→ Dataset entries

(* ===== verification/Protocol.v ===== *)
(** * The internal protocol (src/src/netcomms.h, src/src/netcomms.c)

    The message and field types, and the fixed header every message starts
    with.  The components send 16-bit type codes, so a received code is any
    16-bit number; the enumerations are injected in [Z] by [msgtype_code] and
    [field_code], declared as coercions. *)

From S2P Require Import Prelude ByteOrder.

(** [openli_proto_msgtype_t] *)
Inductive openli_proto_msgtype_t : Type :=
  | OPENLI_PROTO_SEND_ERROR
  | OPENLI_PROTO_INVALID_MESSAGE
  | OPENLI_PROTO_RECV_ERROR
  | OPENLI_PROTO_PEER_DISCONNECTED
  | OPENLI_PROTO_BUFFER_TOO_FULL
  | OPENLI_PROTO_WRONG_BUFFER_TYPE
  | OPENLI_PROTO_NULL_BUFFER
  | OPENLI_PROTO_DISCONNECT
  | OPENLI_PROTO_NO_MESSAGE
  | OPENLI_PROTO_START_IPINTERCEPT
  | OPENLI_PROTO_HALT_IPINTERCEPT
  | OPENLI_PROTO_START_VOIPINTERCEPT
  | OPENLI_PROTO_HALT_VOIPINTERCEPT
  | OPENLI_PROTO_ANNOUNCE_MEDIATOR
  | OPENLI_PROTO_WITHDRAW_MEDIATOR
  | OPENLI_PROTO_ANNOUNCE_LEA
  | OPENLI_PROTO_WITHDRAW_LEA
  | OPENLI_PROTO_MEDIATE_INTERCEPT
  | OPENLI_PROTO_CEASE_MEDIATION
  | OPENLI_PROTO_COLLECTOR_AUTH
  | OPENLI_PROTO_MEDIATOR_AUTH
  | OPENLI_PROTO_DISCONNECT_MEDIATORS
  | OPENLI_PROTO_NOMORE_INTERCEPTS
  | OPENLI_PROTO_ETSI_CC
  | OPENLI_PROTO_ETSI_IRI
  | OPENLI_PROTO_ANNOUNCE_CORESERVER
  | OPENLI_PROTO_WITHDRAW_CORESERVER
  | OPENLI_PROTO_ANNOUNCE_SIP_TARGET
  | OPENLI_PROTO_WITHDRAW_SIP_TARGET
  | OPENLI_PROTO_ADD_STATICIPS
  | OPENLI_PROTO_REMOVE_STATICIPS
  | OPENLI_PROTO_MODIFY_VOIPINTERCEPT
  | OPENLI_PROTO_CONFIG_RELOADED
  | OPENLI_PROTO_MODIFY_IPINTERCEPT
  | OPENLI_PROTO_MODIFY_STATICIPS
  | OPENLI_PROTO_RAWIP_SYNC
  | OPENLI_PROTO_ANNOUNCE_DEFAULT_RADIUS
  | OPENLI_PROTO_WITHDRAW_DEFAULT_RADIUS
  | OPENLI_PROTO_HEARTBEAT
  | OPENLI_PROTO_SSL_REQUIRED
  | OPENLI_PROTO_HI1_NOTIFICATION
  | OPENLI_PROTO_START_EMAILINTERCEPT
  | OPENLI_PROTO_HALT_EMAILINTERCEPT
  | OPENLI_PROTO_MODIFY_EMAILINTERCEPT
  | OPENLI_PROTO_ANNOUNCE_EMAIL_TARGET
  | OPENLI_PROTO_WITHDRAW_EMAIL_TARGET
  | OPENLI_PROTO_ANNOUNCE_DEFAULT_EMAIL_COMPRESSION.

Definition msgtype_code (t : openli_proto_msgtype_t) : Z :=
  match t with
  | OPENLI_PROTO_SEND_ERROR => -7
  | OPENLI_PROTO_INVALID_MESSAGE => -6
  | OPENLI_PROTO_RECV_ERROR => -5
  | OPENLI_PROTO_PEER_DISCONNECTED => -4
  | OPENLI_PROTO_BUFFER_TOO_FULL => -3
  | OPENLI_PROTO_WRONG_BUFFER_TYPE => -2
  | OPENLI_PROTO_NULL_BUFFER => -1
  | OPENLI_PROTO_DISCONNECT => 0
  | OPENLI_PROTO_NO_MESSAGE => 1
  | OPENLI_PROTO_START_IPINTERCEPT => 2
  | OPENLI_PROTO_HALT_IPINTERCEPT => 3
  | OPENLI_PROTO_START_VOIPINTERCEPT => 4
  | OPENLI_PROTO_HALT_VOIPINTERCEPT => 5
  | OPENLI_PROTO_ANNOUNCE_MEDIATOR => 6
  | OPENLI_PROTO_WITHDRAW_MEDIATOR => 7
  | OPENLI_PROTO_ANNOUNCE_LEA => 8
  | OPENLI_PROTO_WITHDRAW_LEA => 9
  | OPENLI_PROTO_MEDIATE_INTERCEPT => 10
  | OPENLI_PROTO_CEASE_MEDIATION => 11
  | OPENLI_PROTO_COLLECTOR_AUTH => 12
  | OPENLI_PROTO_MEDIATOR_AUTH => 13
  | OPENLI_PROTO_DISCONNECT_MEDIATORS => 14
  | OPENLI_PROTO_NOMORE_INTERCEPTS => 15
  | OPENLI_PROTO_ETSI_CC => 16
  | OPENLI_PROTO_ETSI_IRI => 17
  | OPENLI_PROTO_ANNOUNCE_CORESERVER => 18
  | OPENLI_PROTO_WITHDRAW_CORESERVER => 19
  | OPENLI_PROTO_ANNOUNCE_SIP_TARGET => 20
  | OPENLI_PROTO_WITHDRAW_SIP_TARGET => 21
  | OPENLI_PROTO_ADD_STATICIPS => 22
  | OPENLI_PROTO_REMOVE_STATICIPS => 23
  | OPENLI_PROTO_MODIFY_VOIPINTERCEPT => 24
  | OPENLI_PROTO_CONFIG_RELOADED => 25
  | OPENLI_PROTO_MODIFY_IPINTERCEPT => 26
  | OPENLI_PROTO_MODIFY_STATICIPS => 27
  | OPENLI_PROTO_RAWIP_SYNC => 28
  | OPENLI_PROTO_ANNOUNCE_DEFAULT_RADIUS => 29
  | OPENLI_PROTO_WITHDRAW_DEFAULT_RADIUS => 30
  | OPENLI_PROTO_HEARTBEAT => 31
  | OPENLI_PROTO_SSL_REQUIRED => 32
  | OPENLI_PROTO_HI1_NOTIFICATION => 33
  | OPENLI_PROTO_START_EMAILINTERCEPT => 34
  | OPENLI_PROTO_HALT_EMAILINTERCEPT => 35
  | OPENLI_PROTO_MODIFY_EMAILINTERCEPT => 36
  | OPENLI_PROTO_ANNOUNCE_EMAIL_TARGET => 37
  | OPENLI_PROTO_WITHDRAW_EMAIL_TARGET => 38
  | OPENLI_PROTO_ANNOUNCE_DEFAULT_EMAIL_COMPRESSION => 39
  end.
Coercion msgtype_code : openli_proto_msgtype_t >-> Z.

(** [openli_proto_fieldtype_t] *)
Inductive openli_proto_fieldtype_t : Type :=
  | OPENLI_PROTO_FIELD_MEDIATORID
  | OPENLI_PROTO_FIELD_MEDIATORIP
  | OPENLI_PROTO_FIELD_MEDIATORPORT
  | OPENLI_PROTO_FIELD_USERNAME
  | OPENLI_PROTO_FIELD_SIPURI
  | OPENLI_PROTO_FIELD_LIID
  | OPENLI_PROTO_FIELD_AUTHCC
  | OPENLI_PROTO_FIELD_DELIVCC
  | OPENLI_PROTO_FIELD_INTERCEPTID
  | OPENLI_PROTO_FIELD_LEAID
  | OPENLI_PROTO_FIELD_HI2IP
  | OPENLI_PROTO_FIELD_HI2PORT
  | OPENLI_PROTO_FIELD_HI3IP
  | OPENLI_PROTO_FIELD_HI3PORT
  | OPENLI_PROTO_FIELD_CORESERVER_TYPE
  | OPENLI_PROTO_FIELD_CORESERVER_IP
  | OPENLI_PROTO_FIELD_CORESERVER_PORT
  | OPENLI_PROTO_FIELD_VENDMIRRORID
  | OPENLI_PROTO_FIELD_KAFREQ
  | OPENLI_PROTO_FIELD_KAWAIT
  | OPENLI_PROTO_FIELD_ACCESSTYPE
  | OPENLI_PROTO_FIELD_SIP_USER
  | OPENLI_PROTO_FIELD_SIP_REALM
  | OPENLI_PROTO_FIELD_STATICIP_RANGE
  | OPENLI_PROTO_FIELD_CIN
  | OPENLI_PROTO_FIELD_INTOPTIONS
  | OPENLI_PROTO_FIELD_HI1_NOTIFY_TYPE
  | OPENLI_PROTO_FIELD_SEQNO
  | OPENLI_PROTO_FIELD_TS_SEC
  | OPENLI_PROTO_FIELD_TS_USEC
  | OPENLI_PROTO_FIELD_INTERCEPT_START_TIME
  | OPENLI_PROTO_FIELD_INTERCEPT_END_TIME
  | OPENLI_PROTO_FIELD_EMAIL_TARGET
  | OPENLI_PROTO_FIELD_TOMEDIATE
  | OPENLI_PROTO_FIELD_PAYLOAD_ENCRYPTION
  | OPENLI_PROTO_FIELD_ENCRYPTION_KEY
  | OPENLI_PROTO_FIELD_DELIVER_COMPRESSED.

Definition field_code (f : openli_proto_fieldtype_t) : Z :=
  match f with
  | OPENLI_PROTO_FIELD_MEDIATORID => 0
  | OPENLI_PROTO_FIELD_MEDIATORIP => 1
  | OPENLI_PROTO_FIELD_MEDIATORPORT => 2
  | OPENLI_PROTO_FIELD_USERNAME => 3
  | OPENLI_PROTO_FIELD_SIPURI => 4
  | OPENLI_PROTO_FIELD_LIID => 5
  | OPENLI_PROTO_FIELD_AUTHCC => 6
  | OPENLI_PROTO_FIELD_DELIVCC => 7
  | OPENLI_PROTO_FIELD_INTERCEPTID => 8
  | OPENLI_PROTO_FIELD_LEAID => 9
  | OPENLI_PROTO_FIELD_HI2IP => 10
  | OPENLI_PROTO_FIELD_HI2PORT => 11
  | OPENLI_PROTO_FIELD_HI3IP => 12
  | OPENLI_PROTO_FIELD_HI3PORT => 13
  | OPENLI_PROTO_FIELD_CORESERVER_TYPE => 14
  | OPENLI_PROTO_FIELD_CORESERVER_IP => 15
  | OPENLI_PROTO_FIELD_CORESERVER_PORT => 16
  | OPENLI_PROTO_FIELD_VENDMIRRORID => 17
  | OPENLI_PROTO_FIELD_KAFREQ => 18
  | OPENLI_PROTO_FIELD_KAWAIT => 19
  | OPENLI_PROTO_FIELD_ACCESSTYPE => 20
  | OPENLI_PROTO_FIELD_SIP_USER => 21
  | OPENLI_PROTO_FIELD_SIP_REALM => 22
  | OPENLI_PROTO_FIELD_STATICIP_RANGE => 23
  | OPENLI_PROTO_FIELD_CIN => 24
  | OPENLI_PROTO_FIELD_INTOPTIONS => 25
  | OPENLI_PROTO_FIELD_HI1_NOTIFY_TYPE => 26
  | OPENLI_PROTO_FIELD_SEQNO => 27
  | OPENLI_PROTO_FIELD_TS_SEC => 28
  | OPENLI_PROTO_FIELD_TS_USEC => 29
  | OPENLI_PROTO_FIELD_INTERCEPT_START_TIME => 30
  | OPENLI_PROTO_FIELD_INTERCEPT_END_TIME => 31
  | OPENLI_PROTO_FIELD_EMAIL_TARGET => 32
  | OPENLI_PROTO_FIELD_TOMEDIATE => 33
  | OPENLI_PROTO_FIELD_PAYLOAD_ENCRYPTION => 34
  | OPENLI_PROTO_FIELD_ENCRYPTION_KEY => 35
  | OPENLI_PROTO_FIELD_DELIVER_COMPRESSED => 36
  end.
Coercion field_code : openli_proto_fieldtype_t >-> Z.

#[global] Instance msgtype_eq_dec : EqDecision openli_proto_msgtype_t.
Proof. solve_decision. Defined.
#[global] Instance field_eq_dec : EqDecision openli_proto_fieldtype_t.
Proof. solve_decision. Defined.

Lemma field_code_range f : 0 ≤ field_code f < 65536.
Proof. destruct f; simpl; lia. Qed.

Definition OPENLI_PROTO_MAGIC : Z := 0x5c4c6c5c.
Definition OPENLI_COLLECTOR_MAGIC : Z := 0x00180014202042a8.
Definition OPENLI_MEDIATOR_MAGIC : Z := 0x01153200d6f12905.

(** ** The message header *)

(** [ii_header_t]: a packed structure whose members hold network-order
    values. *)
Record ii_header_t : Type := Mkii_header_t {
  hdr_magic : Z;
  hdr_bodylen : Z;
  hdr_intercepttype : Z;
  hdr_internalid : Z;
}.

Definition sizeof_ii_header_t : Z := 16.

(** The object as the little-endian host stores it. *)
Definition header_memory (h : ii_header_t) : bytes :=
  le_bytes 4 h.(hdr_magic) ++ le_bytes 2 h.(hdr_bodylen)
    ++ le_bytes 2 h.(hdr_intercepttype) ++ le_bytes 8 h.(hdr_internalid).

(** [populate_header]; [len] is a [uint16_t] parameter and [intid] a
    [uint64_t] one. *)
Definition populate_header (msgtype : Z) (len : Z) (intid : Z) : ii_header_t :=
  {| hdr_magic := htonl OPENLI_PROTO_MAGIC;
     hdr_bodylen := htons (u16 len);
     hdr_intercepttype := htons (u16 msgtype);
     hdr_internalid := bswap_host_to_be64 (u64 intid) |}.

(** [construct_netcomm_protocol_header]: the return code and the header it
    wrote, if it wrote one. *)
Definition construct_netcomm_protocol_header (contentlen msgtype internalid : Z)
    : Z * option (ii_header_t * Z) :=
  if 65535 <? contentlen then (-1, None)
  else (0, Some (populate_header msgtype (u16 contentlen) internalid, sizeof_ii_header_t)).

(** ** The wire format of a header *)

Definition wire_header (msgtype len intid : Z) : bytes :=
  be_bytes 4 OPENLI_PROTO_MAGIC ++ be_bytes 2 len ++ be_bytes 2 msgtype ++ be_bytes 8 intid.

Lemma zlen_wire_header t l i : zlen (wire_header t l i) = 16.
Proof. unfold wire_header. zlia. Qed.
#[export] Hint Rewrite zlen_wire_header : zlen.

Lemma header_memory_wire t l i :
  0 ≤ t < 65536 → 0 ≤ l < 65536 → 0 ≤ i < 2 ^ 64 →
  header_memory (populate_header t l i) = wire_header t l i.
Proof.
  intros Ht Hl Hi. unfold header_memory, wire_header, be_bytes, populate_header.
  cbn [hdr_magic hdr_bodylen hdr_intercepttype hdr_internalid].
  rewrite !u16_id, u64_id by done.
  rewrite (proj1 (htonl_reverses OPENLI_PROTO_MAGIC ltac:(done))).
  rewrite (proj1 (htons_reverses l Hl)), (proj1 (htons_reverses t Ht)).
  by rewrite (proj1 (bswap64_reverses i Hi)).
Qed.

→ WHAT IS REQUIRED
Your reply should hold only the lines from the first line of the records through the one with "16-bit number; the", reproduced word for word.

→ ANSWER BELOW
(* ===== verification/Protocol.v ===== *)
(** * The internal protocol (src/src/netcomms.h, src/src/netcomms.c)

    The message and field types, and the fixed header every message starts
    with.  The components send 16-bit type codes, so a received code is any
    16-bit number; the enumerations are injected in [Z] by [msgtype_code] and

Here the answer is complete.